Shortly after they suspended my account. It was suspended for about 8 hours. I have upgraded the network traffic limit.
All right, when all bandwidth was consumed .. then somebody must be reading my blog. Thank you for that.

This weeks post is about the LoadDate and LoadEndDate.
Actually there are two things to be nerdy on:

  1. End dating without gaps
  2. Getting the best value for bytes on DATETIME2 precision

By the way, these topics apply to SQL Server, the examples are made using SQL Server 2014.

1. End dating without gaps

How end dating works

In a Data Vault Satellite, different subsequent versions of a row in the source system are distinguished through a LoadDate (which usually contains a date/time value). So the HashKey of the corresponding Hub Row plus the LoadDate are the primary key for the satellite.
However to get the right version out when querying for a specific date, this requires a relatively difficult query, and this can also have a negative impact on performance.
This is why the LoadEndDate is an optional column of a Satellite, to make querying (read: getting data out) easier and better performing.
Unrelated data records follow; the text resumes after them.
(* ===== verification/CoreHandlers.v ===== *)
(** * The handlers of the core services ([core.go], [social.go], [feed.go], [messaging.go])

    The services of [initCore] behind the sessions of the main package: the feed, likes,
    favourites, comments and follows in the answers of the main package, and the handlers of
    [internal/interfaces/http] that [coreRoutes] mounts. An id of a request is a [uint], the
    services take an [int64]. *)
From S2P Require Import Prelude.
From S2P Require Import GoStd.
From S2P Require Import GoConv.
From S2P Require FeedDomain.
From S2P Require Import Errors.
From S2P Require Import Models.
From S2P Require Import Redis.
From S2P Require Import Store.
From S2P Require Import Codec.
From S2P Require Import Views.
From S2P Require Import Edge.
From S2P Require Import PublishHandlers.
From S2P Require Import SocialHandlers.
From S2P Require RecommendationService.
From S2P Require FeedService.
From S2P Require MessageService.
From S2P Require InteractionService.
From S2P Require RelationService.
From S2P Require VideoService.
From S2P Require Import Wiring.
From S2P Require Import HttpDto.
From S2P Require Tokens.
From S2P Require Import HttpRouter.

(** [uint(n)] of an [int64] *)
Definition uint_of (n : Z) : Z := n mod 2 ^ 64.

Section CoreHandlers.
Context `{Collation} `{Codec} `{JWT} `{Unicode} `{RecommendationService.MathLib}.
Variable cfg : Config.
Variable core : Services.

(** ** Who asks *)

(** [softAuth()] in front of a handler; [refused] is how its answer is sent. *)
Definition softAuthed {A} (rq : Request) (refused : Response -> A) (handler : option Principal -> M A) : M A :=
  who ← authenticate cfg rq true;
  match who with
  | Known p => handler (Some p)
  | Anonymous => handler None
  | Refused r => mret (refused r)
  end.

(** [auth()], for handlers that answer something else than a [Response]. *)
Definition authed_as {A} (rq : Request) (refused : Response -> A) (handler : Principal -> M A) : M A :=
  who ← authenticate cfg rq false;
  match who with
  | Known p => handler p
  | Refused r => mret (refused r)
  | Anonymous => mret (refused (errorJSON 401 "login_required"))
  end.

Definition optionalUser (who : option Principal) : Z :=
  match who with Some p => pr_ID p | None => 0 end.

(** The middleware [identity] of [coreRoutes]: the role is that of a plain user. *)
Definition identity_of (who : option Principal) : Tokens.identity :=
  let id := optionalUser who in if 0 <? id then Some (int64_of id, "user"%string) else None.

(** A handler of [internal/interfaces/http] in the groups [public] and [private]. *)
Definition public_api (rq : Request) (hr : HttpRequest) (handler : Gin -> M Answer) : M (Response + Answer) :=
  softAuthed rq inl (fun who => a ← handler (context_of hr (identity_of who)); mret (inr a)).

Definition private_api (rq : Request) (hr : HttpRequest) (handler : Gin -> M Answer) : M (Response + Answer) :=
  authed_as rq inl (fun p => a ← handler (context_of hr (identity_of (Some p))); mret (inr a)).

(** ** The feed *)

Definition core_item (i : FeedDomain.FeedItem) : VideoView :=
  let author := uint_of (FeedDomain.fi_AuthorID i) in
  {| vv_ID := uint_of (FeedDomain.fi_VideoID i);
     vv_UserID := author;
     vv_User := mkUserView author (FeedDomain.fi_AuthorNickname i) "" "" (FeedDomain.fi_AuthorAvatarURL i) 0;
     vv_Title := FeedDomain.fi_Title i; vv_Description := FeedDomain.fi_Description i;
     vv_FilePath := ""; vv_Size := 0; vv_CoverPath := "";
     vv_PlayURL := FeedDomain.fi_MediaURL i; vv_CoverURL := FeedDomain.fi_CoverURL i;
     vv_LikesCount := FeedDomain.fi_LikeCount i; vv_CommentsCount := FeedDomain.fi_CommentCount i;
     vv_FavoritesCount := FeedDomain.fi_FavoriteCount i; vv_Popularity := 0;
     vv_PublishedAt := FeedDomain.fi_PublishedAt i; vv_CreatedAt := 0 |}.

Definition feed_sorts : list string := ["latest"; "timeline"; "hot"; "following"; "recommend"]%string.

(** [sort] is absent or given. *)
Definition coreFeed (who : option Principal) (sort : option string) (cursor requestID : string) : M Response :=
  let sort := default "latest"%string sort in
  if negb (bool_decide (sort ∈ feed_sorts)) then mret (errorJSON 400 "invalid_sort") else
  let scene := if String.eqb sort "latest" then FeedDomain.SceneTimeline else sort in
  if (String.eqb sort "recommend" || String.eqb sort "following") && (optionalUser who =? 0)
  then mret (errorJSON 401 "login_required") else
  result ← attempt (FeedService.GetFeed (sv_feed core)
    (FeedService.mkFeedRequest scene cursor 20 (int64_of (optionalUser who)) {["request_id"%string := requestID]}));
  match result with
  | inl err => mret (core_error err)
  | inr result =>
      let next := if FeedService.fr_HasMore result then FeedService.fr_NextCursor result else ""%string in
      mret (JSON 200 (BVideoPage (core_item <$> FeedService.fr_Items result) next))
  end.

(** ** Likes, favourites, comments and follows *)

(** The [switch] on the kind of an action. *)
Definition core_action (kind : string) (uid id : Z) (key : string) : M InteractionService.ActionResult :=
  if String.eqb kind "like" then InteractionService.Like (sv_interaction core) uid id key else
  if String.eqb kind "unlike" then InteractionService.Unlike (sv_interaction core) uid id key else
  if String.eqb kind "favorite" then InteractionService.Favorite (sv_interaction core) uid id key else
  InteractionService.Unfavorite (sv_interaction core) uid id key.

Definition setCoreAction (kind : string) (uid id : Z) (key : string) : M Response :=
  out ← attempt (core_action kind uid (int64_of id) key);
  match out with
  | inl err => mret (core_error err)
  | inr out =>
      invalidateVideo id;;
      let active := InteractionService.ar_Active out in
      mret (JSON 200 (BAction active active (InteractionService.ar_LikeCount out)
                        (InteractionService.ar_FavoriteCount out)))
  end.

Definition createCoreComment (uid id : Z) (key : string) (body : option string) : M Response :=
  match body with
  | None => mret (errorJSON 400 "invalid_comment")
  | Some text =>
      out ← attempt (InteractionService.CreateComment (sv_interaction core) uid (int64_of id) text key);
      match out with
      | inl err => mret (core_error err)
      | inr out =>
          result ← attempt (take_row (fun d => comment_author d <$>
            Views.comments d !! InteractionDomain.c_ID (InteractionService.cc_Comment out)));
          match result with
          | inl err => mret (core_error err)
          | inr result => invalidateVideo id;; coreMentions result;; mret (JSON 201 (BComment result))
          end
      end
  end.

(** The row that [First] leaves as it is when it fails has no video. *)
Definition deleteCoreComment (uid id : Z) : M Response :=
  old ← attempt (take_row (fun d => Views.comments d !! id));
  out ← attempt (InteractionService.DeleteComment (sv_interaction core) (int64_of id) uid "user");
  match out with
  | inl err => mret (core_error err)
  | inr _ =>
      invalidateVideo (match old with inr c => vc_VideoID c | inl _ => 0 end);;
      mret (JSON 200 BOk)
  end.

Definition setCoreFollow (follow : bool) (uid id : Z) (key : string) : M Response :=
  out ← attempt (if follow then RelationService.Follow (sv_relation core) uid (int64_of id) key
                 else RelationService.Unfollow (sv_relation core) uid (int64_of id) key);
  match out with
  | inl err => mret (core_error err)
  | inr out => mret (JSON 200 (BFlag "following" (RelationService.fl_Following out)))
  end.

(** [param] is the id of the path, [key] the header [Idempotency-Key], [body] the text of a
    comment. *)
Definition coreInteraction (kind : string) (p : Principal) (param key : string) (body : option string) : M Response :=
  match paramID param with
  | None => mret (errorJSON 400 "invalid_id")
  | Some id =>
      let uid := int64_of (pr_ID p) in
      if bool_decide (kind ∈ ["like"; "unlike"; "favorite"; "unfavorite"]%string) then setCoreAction kind uid id key else
      if String.eqb kind "comment" then createCoreComment uid id key body else
      if String.eqb kind "delete_comment" then deleteCoreComment uid id else
      if String.eqb kind "follow" then setCoreFollow true uid id key else
      if String.eqb kind "unfollow" then setCoreFollow false uid id key else
      mret (errorJSON 400 "invalid_action")
  end.

(** [DELETE /videos/:id] *)
Definition deleteCoreVideo (p : Principal) (param : string) : M Response :=
  match paramID param with
  | None => mret (errorJSON 400 "invalid_id")
  | Some id =>
      r ← attempt (VideoService.Delete (int64_of (pr_ID p)) (int64_of id));
      match r with
      | inl err => mret (core_error err)
      | inr _ => invalidateVideo id;; mret (JSON 200 BOk)
      end
  end.

(** [body] is bound, and holds an id or not. *)
Definition markNotificationsRead (p : Principal) (body : option (option Z)) : M Response :=
  match body with
  | None => mret (errorJSON 400 "invalid_request")
  | Some id =>
      r ← attempt (MessageService.MarkRead (int64_of (pr_ID p)) (match id with Some id => [int64_of id] | None => [] end));
      match r with
      | inl err => mret (core_error err)
      | inr _ => mret (JSON 200 BOk)
      end
  end.

(** ** The routes *)

Inductive core_served : M Response -> Prop :=
  | cs_feed rq sort cursor requestID :
      core_served (softAuthed rq id (fun who => coreFeed who sort cursor requestID))
  | cs_like rq param key :
      core_served (authed cfg rq (fun p => limited "like" 30 minute (Some (pr_ID p)) rq
        (coreInteraction "like" p param key None)))
  | cs_unlike rq param key :
      core_served (authed cfg rq (fun p => limited "like" 30 minute (Some (pr_ID p)) rq
        (coreInteraction "unlike" p param key None)))
  | cs_comment rq param key body :
      core_served (authed cfg rq (fun p => limited "comment" 10 minute (Some (pr_ID p)) rq
        (coreInteraction "comment" p param key body)))
  | cs_deleteComment rq param key :
      core_served (authed cfg rq (fun p => limited "comment" 10 minute (Some (pr_ID p)) rq
        (coreInteraction "delete_comment" p param key None)))
  | cs_follow rq param key :
      core_served (authed cfg rq (fun p => limited "follow" 20 minute (Some (pr_ID p)) rq
        (coreInteraction "follow" p param key None)))
  | cs_unfollow rq param key :
      core_served (authed cfg rq (fun p => limited "follow" 20 minute (Some (pr_ID p)) rq
        (coreInteraction "unfollow" p param key None)))
  | cs_favorite rq param key : core_served (authed cfg rq (fun p => coreInteraction "favorite" p param key None))
  | cs_unfavorite rq param key : core_served (authed cfg rq (fun p => coreInteraction "unfavorite" p param key None))
  | cs_deleteVideo rq param : core_served (authed cfg rq (fun p => deleteCoreVideo p param))
  | cs_markRead rq body : core_served (authed cfg rq (fun p => markNotificationsRead p body)).

Inductive core_api : M (Response + Answer) -> Prop :=
  | ca_feed rq hr : core_api (public_api rq hr (FeedHandler.ListFeedItems (sv_feed core)))
  | ca_query rq hr body : core_api (public_api rq hr (fun c => FeedHandler.Query (sv_feed core) c body))
  | ca_viewEvent rq hr body :
      core_api (private_api rq hr (fun c => ExposureHandler.CreateViewEvent (sv_exposure core) c body))
  | ca_config rq hr : core_api (private_api rq hr PlaybackHandler.GetConfig)
  | ca_preload rq hr : core_api (private_api rq hr PlaybackHandler.ListPreloadVideos)
  | ca_qos rq hr body : core_api (private_api rq hr (fun c => PlaybackHandler.CreateQoSReport c body))
  | ca_messages rq hr : core_api (private_api rq hr MessageHandler.List)
  | ca_markRead rq hr body : core_api (private_api rq hr (fun c => MessageHandler.MarkRead c body))
  | ca_unread rq hr : core_api (private_api rq hr MessageHandler.CountUnread).

End CoreHandlers.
Important to remember that the LoadEndDate is not the date/time the load(process) ended, but the date/time the row was replaced by a newer row for the same business entity in the hub. What’s in a name, if I had to choose I would just call it EndDate, but LoadEndDate is the standard, and once you know it, it is not a problem.

There are two ways to determine the value for this LoadEndDate:

  1. Exclusive: the LoadEndDate is the LoadDate of the new row that replaces this one, minus a small time fraction. Using the exclusive methods enables the use of the BETWEEN keyword in Transact-SQL to get the right row out, example:

    WHERE @SnapshotDate BETWEEN [LoadDate] AND [LoadEndDate]

    This is the method that is used in most Data Vault examples.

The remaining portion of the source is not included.